The sample right here is tough to overlook. Soll’s research is pushed by the thesis that what most individuals would name free market considering is foolish and misguided. To assist that thesis, he both totally ignores main free market thinkers (he by no means mentions Frédéric Bastiat or Jean-Baptiste Say, not to mention Frank Knight or Israel Kirzner) or badly mischaracterizes them. Libertarians like Friedman, Hayek, and Ludwig von Mises appear to be within the guide just for the aim of caricature. Excessive quotations are extracted from their context (or, with the aforementioned Friedman “quote,” merely invented out of skinny air) to function Soll’s foil, with none critical try to know these thinkers on their very own phrases.

That is too dangerous, as a result of precise mental engagement with these thinkers would have offered a wealth of fabric related to Soll’s thesis. For instance, it could have been useful to discover the variations between “neoliberal” figures comparable to Milton Friedman or Wilhelm Röpke and extra hardcore libertarians comparable to Herbert Spencer or Murray Rothbard. As students comparable to Quinn Slobodian have argued, there’s a good case to be made that neoliberals have supported using state energy to broaden and “encase” markets.
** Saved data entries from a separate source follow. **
Definition set_phone (v : option string) (u : t) : t :=
  mk (externalId u) (email u) v (gender u) (dateOfBirth u) (lastName u)
     (firstName u) (city u) (state u) (zip u) (country u)
     (client_ip_address u) (client_user_agent u) (fbc u) (fbp u)
     (subscriptionID u) (leadID u) (fbLoginID u) (anonId u) (madId u)
     (partner_id u) (partner_name u).

Definition set_gender (v : option string) (u : t) : t :=
  mk (externalId u) (email u) (phone u) v (dateOfBirth u) (lastName u)
     (firstName u) (city u) (state u) (zip u) (country u)
     (client_ip_address u) (client_user_agent u) (fbc u) (fbp u)
     (subscriptionID u) (leadID u) (fbLoginID u) (anonId u) (madId u)
     (partner_id u) (partner_name u).

Definition set_lastName (v : option string) (u : t) : t :=
  mk (externalId u) (email u) (phone u) (gender u) (dateOfBirth u) v
     (firstName u) (city u) (state u) (zip u) (country u)
     (client_ip_address u) (client_user_agent u) (fbc u) (fbp u)
     (subscriptionID u) (leadID u) (fbLoginID u) (anonId u) (madId u)
     (partner_id u) (partner_name u).

Definition set_firstName (v : option string) (u : t) : t :=
  mk (externalId u) (email u) (phone u) (gender u) (dateOfBirth u) (lastName u)
     v (city u) (state u) (zip u) (country u)
     (client_ip_address u) (client_user_agent u) (fbc u) (fbp u)
     (subscriptionID u) (leadID u) (fbLoginID u) (anonId u) (madId u)
     (partner_id u) (partner_name u).

Definition set_city (v : option string) (u : t) : t :=
  mk (externalId u) (email u) (phone u) (gender u) (dateOfBirth u) (lastName u)
     (firstName u) v (state u) (zip u) (country u)
     (client_ip_address u) (client_user_agent u) (fbc u) (fbp u)
     (subscriptionID u) (leadID u) (fbLoginID u) (anonId u) (madId u)
     (partner_id u) (partner_name u).

Definition set_state (v : option string) (u : t) : t :=
  mk (externalId u) (email u) (phone u) (gender u) (dateOfBirth u) (lastName u)
     (firstName u) (city u) v (zip u) (country u)
     (client_ip_address u) (client_user_agent u) (fbc u) (fbp u)
     (subscriptionID u) (leadID u) (fbLoginID u) (anonId u) (madId u)
     (partner_id u) (partner_name u).

Definition set_zip (v : option string) (u : t) : t :=
  mk (externalId u) (email u) (phone u) (gender u) (dateOfBirth u) (lastName u)
     (firstName u) (city u) (state u) v (country u)
     (client_ip_address u) (client_user_agent u) (fbc u) (fbp u)
     (subscriptionID u) (leadID u) (fbLoginID u) (anonId u) (madId u)
     (partner_id u) (partner_name u).

Definition set_country (v : option string) (u : t) : t :=
  mk (externalId u) (email u) (phone u) (gender u) (dateOfBirth u) (lastName u)
     (firstName u) (city u) (state u) (zip u) v
     (client_ip_address u) (client_user_agent u) (fbc u) (fbp u)
     (subscriptionID u) (leadID u) (fbLoginID u) (anonId u) (madId u)
     (partner_id u) (partner_name u).
End UD.

(** [type UserData = Pick<Payload, 'user_data'>] *)
Record UserData : Type := { user_data : UD.t }.

(** The object literal that [hash_user_data] returns. *)
Module Out.
Record t : Type := mk {
  em : option StringOrArray;
  ph : option StringOrArray;
  ge : option StringOrArray;
  db : option StringOrArray;
  ln : option StringOrArray;
  fn : option StringOrArray;
  ct : option StringOrArray;
  st : option StringOrArray;
  zp : option StringOrArray;
  country : option StringOrArray;
  external_id : option StringOrArray;
  client_ip_address : option string;
  client_user_agent : option string;
  fbc : option string;
  fbp : option string;
  subscription_id : option string;
  lead_id : option Z;
  anon_id : option string;
  madid : option string;
  fb_login_id : option Z;
  partner_id : option string;
  partner_name : option string
}.
End Out.

(** [Map.prototype.has] and [Map.prototype.get] on a [Map<string, string>]. *)
Definition Map_has (m : gmap string string) (k : string) : bool :=
  bool_decide (is_Some (m !! k)).

Definition Map_get (m : gmap string string) (k : string) : option string :=
  m !! k.

(** lodash [isEmpty] on [string | string[] | undefined]. *)
Definition isEmpty (v : option StringOrArray) : bool :=
  match v with
  | None => true
  | Some (Str s) => (String.length s =? 0)%nat
  | Some (Arr l) => (List.length l =? 0)%nat
  end.

(** [s.replace(/\s/g, '').toLowerCase()] *)
Definition strip_lower (s : string) : string :=
  toLowerCase (replace_all is_whitespace s).

(** The [switch] on the normalized gender. *)
Definition gender_switch (g : string) : string :=
  if String.eqb g "male" then "m"
  else if String.eqb g "female" then "f"
  else g.

(** ** Vocabulary of the properties *)

(** A string is clean when it holds no upper-case and no white-space code
    unit. *)
Definition clean_char (c : ascii) : bool :=
  negb (is_whitespace c) && negb (is_upper c).

Definition is_clean (s : string) : bool := string_forallb clean_char s.

(** [s] contains [n] consecutive hexadecimal characters somewhere. *)
Definition contains_hex_run (n : nat) (s : string) : Prop :=
  exists pre run post,
    s = pre +:+ run +:+ post /\
    String.length run = n /\
    string_forallb is_hex run = true.

(** A field that is absent, [undefined] or the empty string. *)
Definition blank (v : option string) : Prop := v = None \/ v = Some "".

(** What is asked of a code table.  Every code it maps to is clean; for
    idempotence, a code that is itself a key is mapped to itself. *)
Definition clean_table (table : gmap string string) : Prop :=
  map_Forall (fun _ v => is_clean v = true) table.

Definition canonical_table (table : gmap string string) : Prop :=
  map_Forall
    (fun _ v => is_clean v = true /\ (table !! v = None \/ table !! v = Some v))
    table.

(** Two strings that read the same when case and white space are
    ignored: code units are paired when they have the same lower-case form,
    and a white-space code unit may stand unpaired on either side. *)
Inductive same_text : string -> string -> Prop :=
| same_text_empty : same_text "" ""
| same_text_char (c1 c2 : ascii) (s1 s2 : string) :
    lower_char c1 = lower_char c2 -> same_text s1 s2 ->
    same_text (String c1 s1) (String c2 s2)
| same_text_space_l (w : ascii) (s1 s2 : string) :
    is_whitespace w = true -> same_text s1 s2 -> same_text (String w s1) s2
| same_text_space_r (w : ascii) (s1 s2 : string) :
    is_whitespace w = true -> same_text s1 s2 -> same_text s1 (String w s2).

(** The effect of each step of [normalize_user_data] on the field it
    guards (proved equal to the steps below). *)
Definition field_strip_lower (v : option string) : option string :=
  match v with
  | Some s => if truthy s then Some (strip_lower s) else v
  | None => None
  end.

Definition field_phone (v : option string) : option string :=
  match v with
  | Some s =>
      if truthy s && negb (isHashedInformation s)
      then Some (replace_all is_non_digit s)
      else v
  | None => None
  end.

Definition field_gender (v : option string) : option string :=
  match v with
  | Some s => if truthy s then Some (gender_switch (strip_lower s)) else v
  | None => None
  end.

Definition field_coded (table : gmap string string) (v : option string)
    : option string :=
  match v with
  | Some s =>
      if truthy s then
        match table !! strip_lower s with
        | Some c => Some c
        | None => Some (strip_lower s)
        end
      else v
  | None => None
  end.

Definition field_externalId (v : option StringOrArray) : option StringOrArray :=
  match v with
  | Some (Str s) => if truthy s then Some (Arr [strip_lower s]) else v
  | Some (Arr l) =>
      match l with
      | [] => v
      | _ :: _ => Some (Arr (map strip_lower l))
      end
  | None => None
  end.

(** ** Sample data for concrete instances *)

Definition no_user_data : UD.t :=
  UD.mk None None None None None None None None None None None
        None None None None None None None None None None None.

Definition sample_states : gmap string string :=
  {[ "california" := "ca"; "newyork" := "ny" ]}.

Definition sample_countries : gmap string string :=
  {[ "unitedstates" := "us"; "germany" := "de" ]}.

Definition sample_payload : UserData :=
  {| user_data :=
       UD.mk (Some (Str "User123")) (Some " Test@Example.COM ")
             (Some "+1 (555) 123-4567") (Some " Male ") (Some "19971226")
             (Some "Doe") (Some "Jane") (Some "Menlo Park")
             (Some "California") (Some "94025") (Some "United States")
             (Some "111.111.111.111") (Some "test-user-agent")
             (Some "fb.1.1554763741205.AbCdEf") (Some "fb.1.1558571054389.1098115397")
             (Some "sub_1") (Some 42%Z) (Some 7%Z) (Some "anon_1")
             (Some "38400000-8CF0-11BD-B23E-10B96E40000D")
             (Some "partner_1") (Some "Partner One") |}.

(** A stand-in for the digest primitive. *)
Definition sample_digest (s : string) : string := "sha256:" +:+ s.

Section Engine.

(** The lookup tables of [./constants]. *)
Variable US_STATE_CODES : gmap string string.
Variable COUNTRY_CODES : gmap string string.
(** The attributes after a call, whether it returned or raised. *)
Definition after (c : call) (s : state) : state :=
  match c with
  | CallAccess path mode => s
  | CallGetattr path => snd (getattr path s)
  | CallReaddir path => s
  | CallOpen path flags => snd (open path flags s)
  | CallRelease path fh => snd (release path fh s)
  | CallRead path length offset fh => snd (read path length offset fh s)
  | CallFsync => snd (fsync s)
  | CallGetconfig dapp => snd (getconfig dapp s)
  end.

(** The attributes after a sequence of calls on a fresh instance. *)
Definition run (calls : list call) : state := fold_left (λ s c, after c s) calls init.


(** Every text in the cache and in the table of open files is the text
    generated from a record of the catalog. *)
Definition content_inv (s : state) : Prop :=
  (∀ n conf, cache s !! n = Some conf →
     ∃ d, dict_get n dapps = Some d ∧ conf = config_text d) ∧
  (∀ h doc, filecache s !! h = Some doc →
     ∃ n d, dict_get n dapps = Some d ∧ doc = config_text d).

(** The states after some more calls. *)
Definition run_from (s : state) (calls : list call) : state :=
  fold_left (λ s c, after c s) calls s.

End Filesystem.

(** The handles in use lie between 0 and [self.lastfd]. *)
Definition handles_inv (s : state) : Prop :=
  -1 ≤ lastfd s ∧ ∀ k, is_Some (filecache s !! k) → 0 ≤ k ≤ lastfd s.

(** ** Text by lines *)

(** [s.split('\n')] *)
Fixpoint split_lines (s : string) : list string :=
  match s with
  | EmptyString => [""]
  | String c s' =>
      if Ascii.eqb c newline then "" :: split_lines s'
      else
        match split_lines s' with
        | l :: ls => String c l :: ls
        | [] => [String c ""]
        end
  end.

(** A text without a newline. *)
Definition one_line (s : string) : bool := forall_chars dot_char s.

(** The descriptors whose text fields hold no newline. *)
Definition single_line (d : Dapp) : bool :=
  one_line (description d) && one_line (image d)
  && forallb (λ p, one_line (protocol p)) (ports d).

(** The port entries with [type == "public"], in the order of the record. *)
Definition public_ports (d : Dapp) : list Port :=
  filter (λ p, is_public p = true) (ports d).

(** The line that sets [DAPP_DOCKER_PORTS]. *)
Definition ports_line (d : Dapp) : string :=
  "Environment=DAPP_DOCKER_PORTS=" +:+ dquote
    +:+ join " " (publish_token <$> ports d) +:+ dquote.

Definition image_line (d : Dapp) : string :=
  "Environment=DAPP_DOCKER_IMAGE=" +:+ image d.

Definition image_file_line (d : Dapp) : string :=
  "Environment=DAPP_DOCKER_IMAGE_FILE=/var/lib/docker/preinstall/"
    +:+ replace ":" "_" (replace "/" "_" (image d)) +:+ ".tar".

(** The header comment of the generated text. *)
Definition header : list string :=
  ["#"; "# Automatically generated by FUSE from dApp Hub JSON";
   "# Do not [attempt] to edit"; "#"].

(** The lines of a text that start with [prefix]. *)
Definition lines_with (prefix text : string) : list string :=
  List.filter (String.prefix prefix) (split_lines text).

(** The header of the specification's file format. *)
Definition spec_header : list string :=
  ["#"; "# Automatically generated from dApp Hub catalog"; "# Do not edit"; "#"].

(** The name set that the specification gives: letters, digits, hyphen,
    underscore. *)
Definition spec_name_char (c : ascii) : bool :=
  name_char c || in_range "0" "9" c.

(** ** Groups of a pattern *)

(** [binds n r]: the pattern [r] has a group numbered [n]. *)
Fixpoint binds (n : nat) (r : regex) : bool :=
  match r with
  | Group m r' => Nat.eqb m n || binds n r'
  | Cat r1 r2 => binds n r1 || binds n r2
  | Opt r' => binds n r'
  | _ => false
  end.

(** A continuation keeps group [n] when a value that the group already holds
    is still there in the match it returns. *)
Definition keeps (n : nat) (x : string) (k : kont) : Prop :=
  ∀ pos s g m, k pos s g = Some m → group n g = Some x → group n m = Some x.

(** ** A catalog to run the model on *)

(** The record of the scenario: one dapp with one public port. *)
Definition web : Dapp :=
  {| name := "web"; description := "Web app"; image := "org/web:1";
     ports := [ {| port := 80; protocol := "tcp"; type := "public" |} ] |}.

Definition web_catalog : dict Dapp := load_dapps [web].

Definition web_conf : string := "/dapp@web.service.d/dapp.conf".

Definition web2 : Dapp :=
  {| name := "web2"; description := "Web app"; image := "org/web:2"; ports := [] |}.

(** The port list of the round-trip example: a public and a private port. *)
Definition example_ports : list Port :=
  [ {| port := 80; protocol := "tcp"; type := "public" |};
    {| port := 443; protocol := "tcp"; type := "private" |} ].

(** The descriptor of the round-trip example. *)
Definition shop : Dapp :=
  {| name := "shop"; description := "Shop"; image := "org/shop:3";
     ports := example_ports |}.

(** A descriptor with the ports of the example whose description holds a
    newline and, after it, the text of a line of its own. *)
Definition shop_two_lines : Dapp :=
  {| name := "shop";
     description := "Shop" +:+ nl +:+ "Wants=forward-port@443-tcp.service";
     image := "org/shop:3"; ports := example_ports |}.




Definition web_opened : state := snd (open web_catalog web_conf 0 init).
Definition web_opened_twice : state := snd (open web_catalog web_conf 0 web_opened).

(** A record whose name starts with a digit. *)
Definition nine : Dapp :=
  {| name := "9lives"; description := "Nine lives"; image := "org/nine:9"; ports := [] |}.

(** * Properties *)

(** ** The matcher *)

Lemma star_run p n rest pos g k r :
  forall_chars p n = true →
  star p (pos + String.length n)%nat rest g k = Some r →
  star p pos (n +:+ rest) g k = Some r.
Proof.
  revert pos. induction n as [|c n IH]; intros pos Hn Hk; simpl in *.
  - by rewrite Nat.add_0_r in Hk.
  - apply andb_prop in Hn as [-> Hn].
    rewrite (IH (S pos) Hn); [done|].
    by rewrite Nat.add_succ_l, <- Nat.add_succ_r.
Qed.

(** Whatever [p*] consumed, the continuation ran on a suffix with the same
    groups. *)
Lemma star_inv p s pos g k r :
  star p pos s g k = Some r →
  ∃ pos' s', k pos' s' g = Some r ∧ (String.length s' ≤ String.length s)%nat.
Proof.
  revert pos. induction s as [|c s IH]; intros pos H; simpl in H.
  - eauto.
  - destruct (p c); [|eauto].
    destruct (star p (S pos) s g k) eqn:E.
    + injection H as <-. apply IH in E as (pos' & s' & Hk & Hlen).
      exists pos', s'. split; [done|]. simpl. lia.
    + eauto.
Qed.

Lemma length_append (a b : string) :
  String.length (a +:+ b) = (String.length a + String.length b)%nat.
Proof. induction a as [|c a IH]; simpl; [done|]. by rewrite IH. Qed.

Lemma substring_whole (a b : string) :
  String.substring 0 (String.length a) (a +:+ b) = a.
Proof. induction a as [|c a IH]; simpl; [by destruct b|]. by rewrite IH. Qed.

Lemma substring_nonempty c s m :
  (0 < m)%nat → String.substring 0 m (String c s) ≠ "".
Proof. destruct m; [lia|]. by simpl. Qed.

Lemma substring_prefix (a b : string) :
  String.substring 0 (String.length (a +:+ b) - String.length b) (a +:+ b) = a.
Proof.
  rewrite length_append, Nat.add_sub. apply substring_whole.
Qed.

Lemma rmatch_lits l rest pos s g k :
  rmatch (lits l rest) pos (l +:+ s) g k =
  rmatch rest (pos + String.length l)%nat s g k.
Proof.
  revert pos. induction l as [|c l IH]; intros pos; simpl.
  - by rewrite Nat.add_0_r.
  - rewrite Ascii.eqb_refl, IH. f_equal. lia.
Qed.
Lemma getEnhancedContext_provider_failures_witness :
  StrategyAuto <> StrategyNone /\
  SampleRetrieval.plainQuery StrategyAuto SampleProviders.editor "where is x set"
    SampleProviders.providers 100 = Resolved [SampleRetrieval.symfItem] /\
  In SampleRetrieval.symfItem [SampleRetrieval.symfItem].
Proof.
  assert (StrategyAuto <> StrategyNone) as Hne by discriminate.
  destruct (getEnhancedContext_provider_failures 12 3 false SampleProviders.compareCodes
              unit 4096 Sample.truncate Sample.wholeFile Sample.workspace StrategyAuto
              SampleProviders.editor "where is x set" SampleProviders.providers 100 Hne)
    as (_ & Hkept & _).
  split; [exact Hne|].
  apply (Hkept [SampleRetrieval.symfItem]) with (priorityContext := []).
  - right. split; [discriminate|]. right. reflexivity.
  - reflexivity.
  - left. reflexivity.
Defined.

Lemma getEnhancedContextFused_agrees_when_all_fits_witness :
  StrategyAuto <> StrategyNone /\
  (inject_Z (totalChars (SampleRetrieval.gathered StrategyAuto SampleProviders.editor
                           "where is x set" SampleProviders.providers)) <= 0.8 * 100)%Q /\
  match SampleProviders.fusedQuery StrategyAuto SampleProviders.editor "where is x set"
          SampleProviders.providers 100,
        SampleRetrieval.plainQuery StrategyAuto SampleProviders.editor "where is x set"
          SampleProviders.providers 100 with
  | Resolved fused, Resolved plain => Permutation fused plain
  | Rejected reason, Rejected reason' => reason = reason'
  | _, _ => False
  end.
Proof.
  assert (StrategyAuto <> StrategyNone) as Hne by discriminate.
  assert (inject_Z (totalChars (SampleRetrieval.gathered StrategyAuto SampleProviders.editor
                                  "where is x set" SampleProviders.providers))
          <= 0.8 * 100)%Q as Hfits by (vm_compute; discriminate).
  split; [exact Hne|]. split; [exact Hfits|].
  exact (getEnhancedContextFused_agrees_when_all_fits 12 3 false
           SampleProviders.compareCodes unit 4096 Sample.truncate Sample.wholeFile
           Sample.workspace StrategyAuto SampleProviders.editor "where is x set"
           SampleProviders.providers 100 Hne Hfits).
Defined.

Lemma fusedOfSucceeded_without_embeddings_witness :
  (exists reason : string,
     searchEmbeddingsLocal 12 3 (localEmbeddings SampleProviders.providers) "where is x set" =
     Rejected reason) /\
  SampleRetrieval.fusion StrategyAuto SampleProviders.editor "where is x set"
    SampleProviders.providers 9 = [SampleRetrieval.symfItem].
Proof.
  assert (exists reason : string,
            searchEmbeddingsLocal 12 3 (localEmbeddings SampleProviders.providers)
              "where is x set" = Rejected reason) as Hfailed
    by (eexists; reflexivity).
  split; [exact Hfailed|].
  destruct (fusedOfSucceeded_without_embeddings 12 3 false SampleProviders.compareCodes
              StrategyAuto SampleProviders.editor "where is x set"
              SampleProviders.providers 9 (or_intror (or_introl Hfailed))) as [_ Hall].
  apply Hall. vm_compute. discriminate.
Defined.

End RetrievalMore.

(** ** Feature flags: further properties *)

Module FlagsMore.
Import JS Flags FlagsFacts FlagsInvariants.

Lemma recordGet_recordSet_other (name other : string) (value : bool) (record : FlagRecord) :
  other <> name -> recordGet other (recordSet name value record) = recordGet other record.
Proof.
  intros Hne. induction record as [|[k v] rest IH]; simpl.
  - destruct (String.eqb name other) eqn:He; [|reflexivity].
    apply String.eqb_eq in He. congruence.
  - destruct (String.eqb k name) eqn:Hk; simpl.
    + apply String.eqb_eq in Hk. subst k.
      destruct (String.eqb name other) eqn:He; [|reflexivity].
      apply String.eqb_eq in He. congruence.
    + now rewrite IH.
Qed.

Lemma flagString_injective (a b : FeatureFlag) : flagString a = flagString b -> a = b.
Proof. destruct a, b; simpl; intros H; try reflexivity; discriminate H. Qed.

(** The value that [evaluateFeatureFlag] stores for a response. *)
Lemma evaluateFeatureFlagResume_stores (endpoint : string) (flagName : FeatureFlag)
    (response : FlagResponse) (s : State) :
  let stored := match response with FlagValue b => b | _ => false end in
  let flags := match featureFlags s !! endpoint with Some f => f | None => [] end in
  evaluateFeatureFlagResume endpoint flagName (Resolved response) s =
    (Resolved stored,
     notifyFeatureFlagChanged
       (withFlags (<[endpoint := recordSet (flagString flagName) stored flags]>
                     (featureFlags s)) s)).
Proof.
  cbv zeta. unfold evaluateFeatureFlagResume.
  set (s1 := withFlags _ s).
  rewrite notifyFeatureFlagChanged_featureFlags. unfold s1 at 1. cbn [featureFlags withFlags].
  rewrite lookup_insert_eq, recordGet_recordSet.
  destruct response; reflexivity.
Qed.

(** X15. [evaluateFeatureFlag] caches what it returns: when the remote
    call returns, the value returned ([false] for [null] or an error, the
    boolean otherwise) is what the cache then holds for the flag under the
    endpoint, and a later evaluation is answered from the cache without a
    remote call. A flag that is already cached is answered at once. *)
Theorem evaluateFeatureFlag_caches_result
    (endpoint : string) (flagName : FeatureFlag) (response : FlagResponse)
    (now : Z) (s : State) :
  let result := evaluateFeatureFlagResume endpoint flagName (Resolved response) s in
  let stored := match response with FlagValue b => b | _ => false end in
  fst result = Resolved stored /\
  fst (getFromCache flagName endpoint now (snd result)) = Some stored /\
  evaluateFeatureFlagStart false endpoint flagName now (snd result) = Answered stored /\
  (forall cached : bool,
     fst (getFromCache flagName endpoint now s) = Some cached ->
     evaluateFeatureFlagStart false endpoint flagName now s = Answered cached).
Proof.
  cbv zeta. rewrite evaluateFeatureFlagResume_stores. cbn [fst snd].
  assert (fst (getFromCache flagName endpoint now
                 (notifyFeatureFlagChanged
                    (withFlags (<[endpoint := recordSet (flagString flagName)
                                   match response with FlagValue b => b | _ => false end
                                   match featureFlags s !! endpoint with
                                   | Some f => f | None => [] end]>
                                  (featureFlags s)) s))) =
          Some match response with FlagValue b => b | _ => false end) as Hcache.
  { unfold getFromCache. cbn [fst].
    rewrite notifyFeatureFlagChanged_featureFlags. cbn [featureFlags withFlags].
    now rewrite lookup_insert_eq, recordGet_recordSet. }
  split; [reflexivity|]. split; [exact Hcache|]. split.
  - unfold evaluateFeatureFlagStart.
    match goal with
    | |- match ?cachedValue with Some _ => _ | None => _ end = _ =>
        replace cachedValue
          with (Some match response with FlagValue b => b | _ => false end)
          by (symmetry; exact Hcache)
    end.
    reflexivity.
  - intros cached Hcached. unfold evaluateFeatureFlagStart. now rewrite Hcached.
Qed.

Lemma evaluateFeatureFlag_caches_result_witness :
  fst (getFromCache CodyAutocompleteTracing SampleFlags.endpoint 20 SampleFlags.cached) =
    Some true /\
  evaluateFeatureFlagStart false SampleFlags.endpoint CodyAutocompleteTracing 20
    SampleFlags.cached = Answered true.
Proof.
  assert (fst (getFromCache CodyAutocompleteTracing SampleFlags.endpoint 20
                 SampleFlags.cached) = Some true) as Hcached by (vm_compute; reflexivity).
  split; [exact Hcached|].
  destruct (evaluateFeatureFlag_caches_result SampleFlags.endpoint CodyAutocompleteTracing
              FlagNull 20 SampleFlags.cached) as (_ & _ & _ & Hanswered).
  exact (Hanswered true Hcached).
Defined.

(** X16. Evaluating one flag leaves the rest of the cache alone: every
    other flag of the endpoint, and every flag of every other endpoint,
    reads as before. *)
Theorem evaluateFeatureFlag_keeps_other_flags
    (endpoint endpoint' : string) (flagName flagName' : FeatureFlag)
    (response : FlagResponse) (now : Z) (s : State) :
  endpoint' <> endpoint \/ flagName' <> flagName ->
  fst (getFromCache flagName' endpoint' now
         (snd (evaluateFeatureFlagResume endpoint flagName (Resolved response) s))) =
  fst (getFromCache flagName' endpoint' now s).
Proof.
  intros Hother. rewrite evaluateFeatureFlagResume_stores. cbn [snd].
  unfold getFromCache. cbn [fst].
  rewrite notifyFeatureFlagChanged_featureFlags. cbn [featureFlags withFlags].
  destruct (decide (endpoint = endpoint')) as [<-|Hne].
  - destruct Hother as [Hother|Hother]; [congruence|].
    rewrite lookup_insert_eq.
    rewrite recordGet_recordSet_other
      by (intros Heq; apply flagString_injective in Heq; congruence).
    destruct (featureFlags s !! endpoint); reflexivity.
  - now rewrite lookup_insert_ne.
Qed.

Lemma evaluateFeatureFlag_keeps_other_flags_witness :
  CodyProJetBrains <> CodyAutocompleteTracing /\
  fst (getFromCache CodyAutocompleteTracing SampleFlags.endpoint 20 SampleFlags.cached) =
    Some true /\
  fst (getFromCache CodyAutocompleteTracing SampleFlags.endpoint 20
         (snd (evaluateFeatureFlagResume SampleFlags.endpoint CodyProJetBrains
                 (Resolved FlagNull) SampleFlags.cached))) = Some true.
Proof.
  assert (CodyAutocompleteTracing <> CodyProJetBrains) as Hne by discriminate.
  split; [discriminate|]. split; [vm_compute; reflexivity|].
  rewrite (evaluateFeatureFlag_keeps_other_flags SampleFlags.endpoint SampleFlags.endpoint
             CodyProJetBrains CodyAutocompleteTracing FlagNull 20 SampleFlags.cached
             (or_intror Hne)).
  vm_compute. reflexivity.
Defined.

(** What notifying leaves as it is. *)
Lemma notifyEntry_timers (s : State) (entry : string * Ref) :
  pendingTimers (notifyEntry s entry) = pendingTimers s /\
  lastUpdated (notifyEntry s entry) = lastUpdated s /\
  length (heap (notifyEntry s entry)) = length (heap s).
Proof.
  unfold notifyEntry. destruct entry as [key0 r].
  destruct (deref r s) as [sub|]; [|auto].
  destruct (negb _); [|auto]. cbn. now rewrite length_insert.
Qed.

Lemma notifyFeatureFlagChanged_timers (s : State) :
  pendingTimers (notifyFeatureFlagChanged s) = pendingTimers s /\
  lastUpdated (notifyFeatureFlagChanged s) = lastUpdated s /\
  length (heap (notifyFeatureFlagChanged s)) = length (heap s).
Proof.
  unfold notifyFeatureFlagChanged. generalize (subscriptions s) as entries.
  intros entries. revert s.
  induction entries as [|entry rest IH]; intros s; simpl; [auto|].
  destruct (IH (notifyEntry s entry)) as (-> & -> & ->). apply notifyEntry_timers.
Qed.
For libertarians, against this, respect for particular person rights is an ethical bedrock and violating these rights can’t be justified just because doing so can be good for “the market.” A fuller exploration of the tensions between these two approaches would have been illuminating.

Likewise, an appreciation of the patron’s key position in free market thought would have put Soll and his readers in a greater place to judge Colbertism. For Soll, Colbert’s protectionist reforms had been a hit as a result of they “expanded manufacturing and set the premise for long-term progress.” However no person actually doubts that protectionism is sweet (at the least within the brief time period) for the producers it protects. The issue, as free market thinkers from Bastiat to Mises have emphasised, is that protectionism is dangerous for customers. Soll quotes Adam Smith as noting that “consumption is the only real finish and function of all manufacturing; and the curiosity of the producer should be attended to, solely as far as it could be needed for selling that of the patron.” However he makes no try to have interaction critically with this concept, or to offer a rigorous protection of the choice.

I’m not the primary reviewer to take Soll to activity for what can solely be described as egregiously sloppy scholarship; writers in a number of venues, together with The New York Occasions and The Wall Road Journal, have pointed to errors within the guide. Sadly, slightly than proudly owning as much as his errors, Soll has chosen to put in writing his critics off as “agenda-driven journalists and commentators” whereas claiming that the “vociferousness of the assaults” on his guide displays “the present disaster of free market thought.”

These critiques will not be rooted in politics. They’re rooted in basic norms of excellent scholarship. Writing an mental historical past means taking care to precisely characterize the views of the folks you might be writing about, even once you disagree with them. Criticism itself is ok, however you might be imagined to make each effort to get your targets’ views proper earlier than you criticize them. When a scholar fails to do that, it’s the duty of the scholarly group to carry him accountable. And it’s the duty of the scholar whose work has been criticized to take that criticism critically slightly than dismiss it as ideological subterfuge.